First, we must calculate carbon density. Some of the studies in our data calculated the fraction mass of the sample that is carbon, which is needed to calculate carbon density. However, not all studies included this calculation, so we will need to estimate the fraction carbon from the fraction organic matter, using the quadratic formula derived by Holmquist et al (2018).

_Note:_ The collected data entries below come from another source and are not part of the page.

Lemma block_completesWhen (stack : nat) (component : Js.value) :
  completesWhen (renderableComponent stack component)
                (Js.block stack component).
Proof.
  destruct component as [| | | | |?|fields]; try (by eexists).
  unfold renderableComponent, Js.block. rewrite <- !andb_assoc.
  apply completesWhen_get.
  destruct (printable stack (Js.lookupField "name" fields)) eqn:Hname.
  2: { pose proof (ToString_completesWhen stack (Js.lookupField "name" fields)) as H.
       rewrite Hname in H. destruct H as [e ->]. by eexists. }
  pose proof (ToString_completesWhen stack (Js.lookupField "name" fields)) as H.
  rewrite Hname in H. destruct H as [nameText HnameText].
  rewrite HnameText. simpl. rewrite HnameText. simpl.
  apply completesWhen_bind; [apply ToString_completesWhen | intros descrText].
  apply completesWhen_bind; [apply ToString_completesWhen | intros importText].
  apply completesWhen_bind.
  - unfold Js.Array_map.
    destruct (Js.lookupField "props" fields); try (by eexists).
    apply mapM_completesWhen, row_completesWhen.
  - intros rows. apply completesWhen_bind_ret, ToString_completesWhen.
Qed.

Lemma forEach_thrown (stack : nat) (components : list Js.value) (e : Js.error) :
  fold_left
    (fun acc component =>
       content ← acc;
       (fun mdxContent component =>
          rendered ← Js.block stack component;
          mret (mdxContent +:+ rendered))
         content component)
    components (Js.Throw e)
  = Js.Throw e.
Proof.
  induction components as [|component components IH]; [reflexivity | apply IH].
Qed.

Lemma forEach_completesWhen (stack : nat) (components : list Js.value)
    (mdxContent : string) :
  completesWhen
    (forallb (renderableComponent stack) components)
    (fold_left
       (fun acc component =>
          content ← acc;
          (fun mdxContent component =>
             rendered ← Js.block stack component;
             mret (mdxContent +:+ rendered))
            content component)
       components (Js.Normal mdxContent)).
Proof.
  revert mdxContent.
  induction components as [|component components IH]; intros mdxContent;
    [by eexists|].
  simpl. pose proof (block_completesWhen stack component) as H.
  destruct (renderableComponent stack component); destruct H as [? ->]; simpl.
  - apply IH.
  - rewrite forEach_thrown. by eexists.
Qed.

Lemma generate_completesWhen (stack : nat) (data : Js.value) :
  completesWhen (renderable stack data) (Js.generate stack data).
Proof.
  destruct data as [| | | | |?|fields]; try (by eexists).
  unfold renderable, Js.generate. apply completesWhen_get.
  unfold Js.Array_forEach.
  destruct (Js.lookupField "components" fields); try (by eexists).
  apply forEach_completesWhen.
Qed.

(** X6. The rendering completes exactly on the values the script can
    render: an object whose [components] is an array of objects with
    printable [name], [description], [import] and [example] and an array
    [props] of objects that have a printable name and description, a
    string for their [type], a default that is falsy or printable and
    options that are falsy or an array of printable values. On every
    other value it throws. A missing text field or default is no error,
    and every catalog of the shape of the data model can be rendered. *)
Theorem generate_completes_iff_renderable :
  forall (stack : nat) (data : Js.value),
    ((exists mdxContent, Js.generate stack data = Js.Normal mdxContent)
     <-> renderable stack data = true)
    /\ ((exists e, Js.generate stack data = Js.Throw e)
        <-> renderable stack data = false)
    /\ (Js.validCatalog data = true -> renderable stack data = true).
Proof.
  intros stack data.
  pose proof (generate_completesWhen stack data) as H.
  unfold completesWhen in H.
  destruct (renderable stack data) eqn:E; destruct H as [x Hx].
  - split; [|split]; [by split; [|eexists] | | done].
    split; [|done]. intros [e He]. rewrite Hx in He. discriminate.
  - split; [|split]; [| by split; [|eexists] |].
    + split; [|done]. intros [mdx Hmdx]. rewrite Hx in Hmdx. discriminate.
    + intros Hvalid. destruct (generate_valid stack data Hvalid) as [mdx Hmdx].
      rewrite Hx in Hmdx. discriminate.
Qed.

Lemma generate_completes_iff_renderable_witness :
  (exists mdxContent,
      Js.generate 1
        (Js.Obj [("components",
                  Js.Arr [Js.Obj [("name", Js.Arr [Js.Str "Radio"; Js.Str "Group"]);
                                  ("props",
                                   Js.Arr [Js.Obj [("type", Js.Str "string")]])]])])
      = Js.Normal mdxContent)
  /\ (exists e,
         Js.generate 1
           (Js.Obj [("components",
                     Js.Arr [Js.Obj [("name", Js.Obj [("toString", Js.Null)]);
                                     ("props", Js.Arr [])]])])
         = Js.Throw e).
Proof.
  split.
  - apply (proj1 (generate_completes_iff_renderable 1 _)). reflexivity.
  - apply (proj1 (proj2 (generate_completes_iff_renderable 1 _))). reflexivity.
Defined.

(** ** What a run does to the world *)

Lemma script_outcome (JSON_parse : string -> Js.completion Js.value)
    (stack : nat) (w : Js.world) :
  Js.script JSON_parse stack w
  = match Js.files w !! "full.json" with
    | None => Js.Throw (Js.ENOENT "full.json")
    | Some text =>
        match JSON_parse text with
        | Js.Throw e => Js.Throw e
        | Js.Normal data =>
            match Js.generate stack data with
            | Js.Throw e => Js.Throw e
            | Js.Normal mdxContent =>
                Js.Normal
                  {| Js.files :=
                       <["heroui-prompt-guide.md" := mdxContent]> (Js.files w);
                     Js.console :=
                       Js.console w
                       ++ ["Successfully created heroui-prompt-guide.md"] |}
            end
        end
    end.
Proof.
  unfold Js.script, Js.readFileSync.
  destruct (Js.files w !! "full.json") as [text|]; [|reflexivity]. simpl.
  destruct (JSON_parse text) as [data|]; [|reflexivity]. simpl.
  by destruct (Js.generate stack data).
Qed.
(** * grav-lsm: the database seeder ([internal/database/seeder.go])

    A shallow embedding of the Seeder: loading [.sql] seed files from a
    directory, ordering them by name, and executing each one in a
    transaction of its own.

    Go strings are sequences of bytes: [gostring] is [list ascii].  The
    file system, the database driver and the standard output are outside
    the program; they are a [World] that every method threads through. *)

From Stdlib Require Import List Bool Arith NArith ZArith Lia Ascii.
From Stdlib Require String.
Import String.StringSyntax.
Delimit Scope string_scope with string.
From Stdlib Require Import Permutation Sorted.
Import ListNotations.

Set Implicit Arguments.

(* ================================================================== *)
(** ** Go strings *)

Definition gostring := list ascii.

(** A string literal of the source. *)
Definition gs (s : String.string) : gostring := String.list_ascii_of_string s.
Arguments gs s%_string.

Definition byte_eqb (a b : ascii) : bool := Ascii.eqb a b.

Fixpoint str_eqb (a b : gostring) : bool :=
  match a, b with
  | [], [] => true
  | x :: a', y :: b' => byte_eqb x y && str_eqb a' b'
  | _, _ => false
  end.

In order to accomplish this, we will create a function that estimates the fraction carbon using the Holmquist et al (2018) equation. Then, we will write an if-else statement: If a logical statement is TRUE, then an action is performed; if the statement is FALSE, a different action is performed:

# This function estimates fraction carbon as a function of fraction organic matter
estimate_fraction_carbon <- function(fraction_organic_matter) {
  fraction_carbon <- (0.014) * (fraction_organic_matter ^ 2) + (0.421 * fraction_organic_matter) + (0.008) # Use the quadratic relationship published by Holmquist et al. 2018 to derive the fraction of carbon from the fraction of organic matter
  if (fraction_carbon < 0) {
    fraction_carbon <- 0 # Replace negative values with 0
  }
  return(fraction_carbon) # The product of the function is the estimated fraction carbon value
} 

depthseries_data_with_carbon_density <- depthseries_data %>% # For each row in depthseries_data...
  mutate(carbon_density = ifelse(! is.na(fraction_carbon), # IF the value for fraction_carbon is not NA.... 
      (fraction_carbon * dry_bulk_density), # Then a new variable, carbon density, equals fraction carbon * dry bulk density....
      (estimate_fraction_carbon(fraction_organic_matter) * dry_bulk_density) # ELSE, carbon density is estimated using our function
      )
  )

glimpse(depthseries_data_with_carbon_density)

## Observations: 16,976
## Variables: 9
## $ study_id                <chr> "Boyd_2012", "Boyd_2012", "Boyd_2012",...
## $ core_id                 <chr> "BBRC_1", "BBRC_1", "BBRC_1", "BBRC_1"...
## $ depth_min               <int> 0, 4, 8, 12, 16, 20, 24, 28, 32, 36, 4...
## $ depth_max               <int> 2, 6, 10, 14, 18, 22, 26, 30, 34, 38, ...
## $ dry_bulk_density        <dbl> 0.28, 0.41, 0.40, 0.48, 0.54, 0.59, 0....
## $ fraction_organic_matter <dbl> 0.28, 0.23, 0.27, 0.20, 0.18, 0.16, 0....
## $ fraction_carbon         <dbl> NA, NA, NA, NA, NA, NA, NA, NA, NA, NA...
## $ fraction_carbon_type    <chr> NA, NA, NA, NA, NA, NA, NA, NA, NA, NA...
## $ carbon_density          <dbl> 0.03555373, 0.04328395, 0.04907624, 0....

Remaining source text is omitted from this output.